Worryingly, this trend may be set to continue or even increase. Changes in the earth’s climate is altering the transmission of vector-borne diseases and putting control and elimination efforts at risk all over the world. The World Health Organization (WHO) estimated that climate change may cause an additional 60,000 malaria deaths between 2030 and 2050 even when accounting for economic growth and health progress. It also projects that about 5 percent of the global malaria cases, or 21 million cases, would be attributable to climate change in 2030.

In the Asia Pacific, where countries are targeting malaria elimination by 2030, the effects of climate change pose a significant threat to this goal. Using malaria to tell the narrative, the Asia Pacific Leaders Malaria Alliance (APLMA) and Asia Pacific Malaria Elimination Network (APMEN), have published a thematic brief, Climate Change: A Threat to Malaria Elimination – Is Asia Pacific Prepared? Malaria Consortium contributed to this piece of work alongside TDR, the Special Programme for Research and Training in Tropical Diseases.

The brief highlights the link between climate change and vector-borne diseases (VBDs), outlining the vulnerability of countries in the region to climate change, the main challenges and how some countries are dealing with these challenges.
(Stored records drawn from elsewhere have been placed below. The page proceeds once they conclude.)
(* ===================================================================== *)
(* Mini Event Manager (apps/web/app/events/page.tsx)                      *)
(*                                                                         *)
(* A shallow embedding of the event store (zustand + persist), of the     *)
(* derived sorted and filtered view, of the react-hook-form validation    *)
(* rules and of the date helpers, followed by the properties the          *)
(* specification states about them.                                       *)
(*                                                                         *)
(* JavaScript strings are sequences of UTF-16 code units (seq N).         *)
(* Functions of the JavaScript engine whose result depends on Unicode     *)
(* tables, on the locale or on the engine (toLowerCase, localeCompare,    *)
(* Date parsing, toLocaleDateString) are variables of the section that    *)
(* holds the program; a reference engine defined first instantiates them. *)
(* ===================================================================== *)

From Stdlib Require Import ZArith NArith Lia String Ascii.
From HB Require Import structures.
From mathcomp Require Import ssreflect ssrfun ssrbool eqtype ssrnat seq path.

Set Implicit Arguments.
Unset Strict Implicit.
Unset Printing Implicit Defensive.

(* --------------------------------------------------------------------- *)
(* JavaScript strings                                                     *)
(* --------------------------------------------------------------------- *)

(** A string value: its UTF-16 code units, in order. *)
Definition str := seq N.

(** The code units of an ASCII literal. *)
Definition js (s : string) : str :=
  [seq N_of_ascii c | c <- list_ascii_of_string s].
Arguments js s%_string.

(** WhiteSpace and LineTerminator code points of ECMAScript: TAB, LF, VT,
    FF, CR, SP, NBSP, U+1680, U+2000..U+200A, LS, PS, U+202F, U+205F,
    U+3000 and the byte order mark. All of them are single code units. *)
Definition isWhiteSpace (c : N) : bool :=
  [|| (9 <=? c)%num && (c <=? 13)%num,
      c == 32%num, c == 160%num, c == 5760%num,
      (8192 <=? c)%num && (c <=? 8202)%num,
      c == 8232%num, c == 8233%num, c == 8239%num, c == 8287%num,
      c == 12288%num | c == 65279%num].

(** String.prototype.trimStart *)
Fixpoint trimStart (s : str) : str :=
  if s is c :: s' then (if isWhiteSpace c then trimStart s' else s) else [::].

(** String.prototype.trimEnd *)
Fixpoint trimEnd (s : str) : str :=
  if s is c :: s' then
    if trimEnd s' is d :: r then c :: d :: r
    else if isWhiteSpace c then [::] else [:: c]
  else [::].

(** String.prototype.trim *)
Definition trim (s : str) : str := trimEnd (trimStart s).

(** q is a prefix of s *)
Fixpoint startsWith (s q : str) : bool :=
  match q, s with
  | [::], _ => true
  | _ :: _, [::] => false
  | b :: q', a :: s' => (a == b) && startsWith s' q'
  end.

(** String.prototype.includes, search from position 0 *)
Fixpoint includes (s q : str) : bool :=
  startsWith s q || (if s is _ :: s' then includes s' q else false).

(** String.prototype.slice for 0 <= b <= e *)
Definition slice (b e : nat) (s : str) : str := take (e - b) (drop b s).

(** Lower-casing of the letters A..Z; every other code unit is kept. *)
Definition lowerUnit (c : N) : N :=
  if (65 <=? c)%num && (c <=? 90)%num then (c + 32)%num else c.

Definition lowerASCII (s : str) : str := [seq lowerUnit c | c <- s].

(** Comparison of two strings by their code units. *)
Fixpoint compareUnits (a b : str) : comparison :=
  match a, b with
  | [::], [::] => Eq
  | [::], _ :: _ => Lt
  | _ :: _, [::] => Gt
  | x :: a', y :: b' =>
      match (x ?= y)%num with Eq => compareUnits a' b' | c => c end
  end.

(** An ASCII code unit. *)
Definition isAscii (c : N) : bool := (c <? 128)%num.

(** Truthiness of a string: the empty string is the only falsy one. *)
Definition truthy (s : str) : bool := s != [::].

(* --------------------------------------------------------------------- *)
(* Completions: a value, or a thrown exception                            *)
(* --------------------------------------------------------------------- *)

Inductive exn := RangeError | TypeError.

Inductive completion (A : Type) := Normal (a : A) | Throw (e : exn).
Arguments Normal {A} a.
Arguments Throw {A} e.

Definition tryCatch {A} (body : completion A) (handler : exn -> completion A) :=
  match body with Normal a => Normal a | Throw e => handler e end.

(** The completion is a value. *)
Definition isNormal (A : Type) (c : completion A) : bool :=
  if c is Normal _ then true else false.

(* --------------------------------------------------------------------- *)
(* The pattern /^\d{4}-\d{2}-\d{2}$/                                      *)
(* --------------------------------------------------------------------- *)

(** \d : an ASCII digit *)
Definition isDigit (c : N) : bool := (48 <=? c)%num && (c <=? 57)%num.

(** \d{n} : consumes exactly n digits, returns the rest *)
Fixpoint digits (n : nat) (s : str) : option str :=
  if n is n'.+1 then
    if s is c :: s' then (if isDigit c then digits n' s' else None) else None
  else Some s.

(** - : consumes one hyphen *)
Definition hyphen (s : str) : option str :=
  if s is c :: s' then (if c == 45%num then Some s' else None) else None.

(** /^\d{4}-\d{2}-\d{2}$/.test(v) *)
Definition testISOPattern (v : str) : bool :=
  if obind (digits 2) (obind hyphen (obind (digits 2) (obind hyphen (digits 4 v))))
  is Some [::] then true else false.

(** v has the shape dddd-dd-dd. *)
Definition matchesISOPattern (v : str) : Prop :=
  exists y1 y2 y3 y4 m1 m2 d1 d2,
    all isDigit [:: y1; y2; y3; y4; m1; m2; d1; d2] /\
    v = [:: y1; y2; y3; y4; 45%num; m1; m2; 45%num; d1; d2].

(** The number a run of digits denotes. *)
Definition numOf (s : str) : Z :=
  foldl (fun acc c => (acc * 10 + (Z.of_N c - 48))%Z) 0%Z s.

Definition yearOf (v : str) : Z := numOf (take 4 v).
Definition monthOf (v : str) : Z := numOf (take 2 (drop 5 v)).
Definition dayOf (v : str) : Z := numOf (take 2 (drop 8 v)).

(** Year, month and day as one number: dates of the shape dddd-dd-dd are
    in calendar order when their keys are in numeric order. *)
Definition dateKey (v : str) : Z :=
  (yearOf v * 10000 + monthOf v * 100 + dayOf v)%Z.

(* --------------------------------------------------------------------- *)
(* A reference engine                                                     *)
(* --------------------------------------------------------------------- *)

Module Ref.

(** toLowerCase, exact on ASCII strings. *)
Definition toLowerCase (s : str) : str := lowerASCII s.

Definition signOf (c : comparison) : Z :=
  match c with Lt => (-1)%Z | Eq => 0%Z | Gt => 1%Z end.

(** localeCompare as the comparison by code units: -1, 0 or 1. *)
Definition localeCompare (a b : str) : Z := signOf (compareUnits a b).

Definition isLeap (y : Z) : bool :=
  ((y mod 4 =? 0) && ~~ (y mod 100 =? 0) || (y mod 400 =? 0))%Z.

Definition daysInMonth (y m : Z) : Z :=
  if (m =? 2)%Z then (if isLeap y then 29 else 28)%Z
  else if [|| (m =? 4)%Z, (m =? 6)%Z, (m =? 9)%Z | (m =? 11)%Z] then 30%Z
  else 31%Z.

(** Days from 1970-01-01 to y-m-d in the proleptic Gregorian calendar. *)
Definition daysFromCivil (y m d : Z) : Z :=
  (let y' := if m <=? 2 then y - 1 else y in
   let era := y' / 400 in
   let yoe := y' - era * 400 in
   let doy := (153 * (if 2 <? m then m - 3 else m + 9) + 2) / 5 + d - 1 in
   let doe := yoe * 365 + yoe / 4 - yoe / 100 + doy in
   era * 146097 + doe - 719468)%Z.

(** The inverse: year, month and day of a day count. *)
Definition civilFromDays (z0 : Z) : Z * Z * Z :=
  (let z := z0 + 719468 in
   let era := z / 146097 in
   let doe := z - era * 146097 in
   let yoe := (doe - doe / 1460 + doe / 36524 - doe / 146096) / 365 in
   let doy := doe - (365 * yoe + yoe / 4 - yoe / 100) in
   let mp := (5 * doy + 2) / 153 in
   let d := doy - (153 * mp + 2) / 5 + 1 in
   let m := if mp <? 10 then mp + 3 else mp - 9 in
   (if m <=? 2 then yoe + era * 400 + 1 else yoe + era * 400, m, d))%Z.

(** The time value of a date-only ISO string (UTC midnight, in ms); NaN
    (None) for every other string and for days the calendar lacks. *)
Definition dateParse (v : str) : option Z :=
  if testISOPattern v then
    let y := yearOf v in let m := monthOf v in let d := dayOf v in
    if [&& (1 <=? m)%Z, (m <=? 12)%Z, (1 <=? d)%Z & (d <=? daysInMonth y m)%Z]
    then Some (86400000 * daysFromCivil y m d)%Z
    else None
  else None.

Definition digitUnit (z : Z) : N := Z.to_N (48 + z mod 10).

Definition twoDigits (z : Z) : str := [:: digitUnit (z / 10); digitUnit z].

Definition fourDigits (z : Z) : str :=
  [:: digitUnit (z / 1000); digitUnit (z / 100); digitUnit (z / 10); digitUnit z].

Definition monthShort (m : Z) : str :=
  nth [::] [:: js "Jan"; js "Feb"; js "Mar"; js "Apr"; js "May"; js "Jun";
               js "Jul"; js "Aug"; js "Sep"; js "Oct"; js "Nov"; js "Dec"]
      (Z.to_nat (m - 1)).

(** toLocaleDateString(undefined, {year: "numeric", month: "short",
    day: "2-digit"}) in en-US and UTC: "Jan 05, 2025". *)
Definition toLocaleDateString (t : Z) : completion str :=
  let: (y, m, d) := civilFromDays (t / 86400000)%Z in
  Normal (monthShort m ++ js " " ++ twoDigits d ++ js ", " ++ fourDigits y).

End Ref.


(* --------------------------------------------------------------------- *)
(* An engine that checks the day against 31 only                          *)
(* --------------------------------------------------------------------- *)

Module Lenient.

(** The time value of a date-only ISO string for a parser that accepts
    every day from 01 to 31 in every month and counts the days a month
    lacks into the next one, as V8 does: 2025-02-30 is 2025-03-02. *)
Definition dateParse (v : str) : option Z :=
  if testISOPattern v then
    let y := yearOf v in let m := monthOf v in let d := dayOf v in
    if [&& (1 <=? m)%Z, (m <=? 12)%Z, (1 <=? d)%Z & (d <=? 31)%Z]
    then Some (86400000 * Ref.daysFromCivil y m d)%Z
    else None
  else None.

End Lenient.


(* --------------------------------------------------------------------- *)
(* Data model                                                             *)
(* --------------------------------------------------------------------- *)

Record EventItem := mkEvent { id : str; name : str; date : str }.

Definition tupleOfEvent (e : EventItem) : str * str * str :=
  (id e, name e, date e).
Definition eventOfTuple (t : str * str * str) : EventItem :=
  mkEvent t.1.1 t.1.2 t.2.
Lemma tupleOfEventK : cancel tupleOfEvent eventOfTuple.
Proof. by case. Qed.
HB.instance Definition _ := Equality.copy EventItem (can_type tupleOfEventK).

(** The data fields of EventsState; its three function fields are the
    operations setSearch, addEvent and deleteEvent below. *)
Record EventsState := mkState { events : seq EventItem; search : str }.

Definition LOCAL_STORAGE_KEY : string := "mini-event-manager:events".

(** What one call of generateId reads from its environment:
    cryptoRandomUUID is None when crypto or crypto.randomUUID is missing and
    otherwise holds the value crypto.randomUUID() returns at this call;
    dateNow is the decimal rendering of Date.now() and mathRandom36 the
    string Math.random().toString(36). *)
Record Entropy := mkEntropy {
  cryptoRandomUUID : option str;
  dateNow : str;
  mathRandom36 : str
}.

(** generateId *)
Definition generateId (w : Entropy) : str :=
  if cryptoRandomUUID w is Some uuid then uuid
  else dateNow w ++ js "_" ++ slice 2 10 (mathRandom36 w).

(* --------------------------------------------------------------------- *)
(* The store                                                              *)
(* --------------------------------------------------------------------- *)

Definition initialState : EventsState := mkState [::] [::].

(** setSearch: (q) => set({ search: q }) *)
Definition setSearch (q : str) (state : EventsState) : EventsState :=
  mkState (events state) q.

(** addEvent: appends { id: generateId(), name: name.trim(), date } *)
Definition addEvent (w : Entropy) (name date : str) (state : EventsState)
  : EventsState :=
  mkState (rcons (events state) (mkEvent (generateId w) (trim name) date))
          (search state).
The brief also includes a list of resources that countries can benefit from in planning their response and lists key actions that policymakers and the public health community can consider in addressing the impact of a changing climate on VBDs.

As a leading technical organisation specialising in the prevention, control and treatment of malaria and other communicable diseases, Malaria Consortium recognises that climate change has the potential to affect health and disease outcomes for people across the countries in which they work.

In June this year, Malaria Consortium published it’s own position statement, Adapting to minimise the health impacts of climatic change – an opinion paper exploring the impact climate change could have on global health. It outlines some of the anticipated threats to the incidence, transmission and of infectious diseases and how responses to climate-related risk can be incorporated into programmes.

This paper is part of Malaria Consortium’s Future Health series, in which the organisation is using its expertise and experience of running health intervention programmes around the world to share its opinions on some of the biggest threats and developments in global health.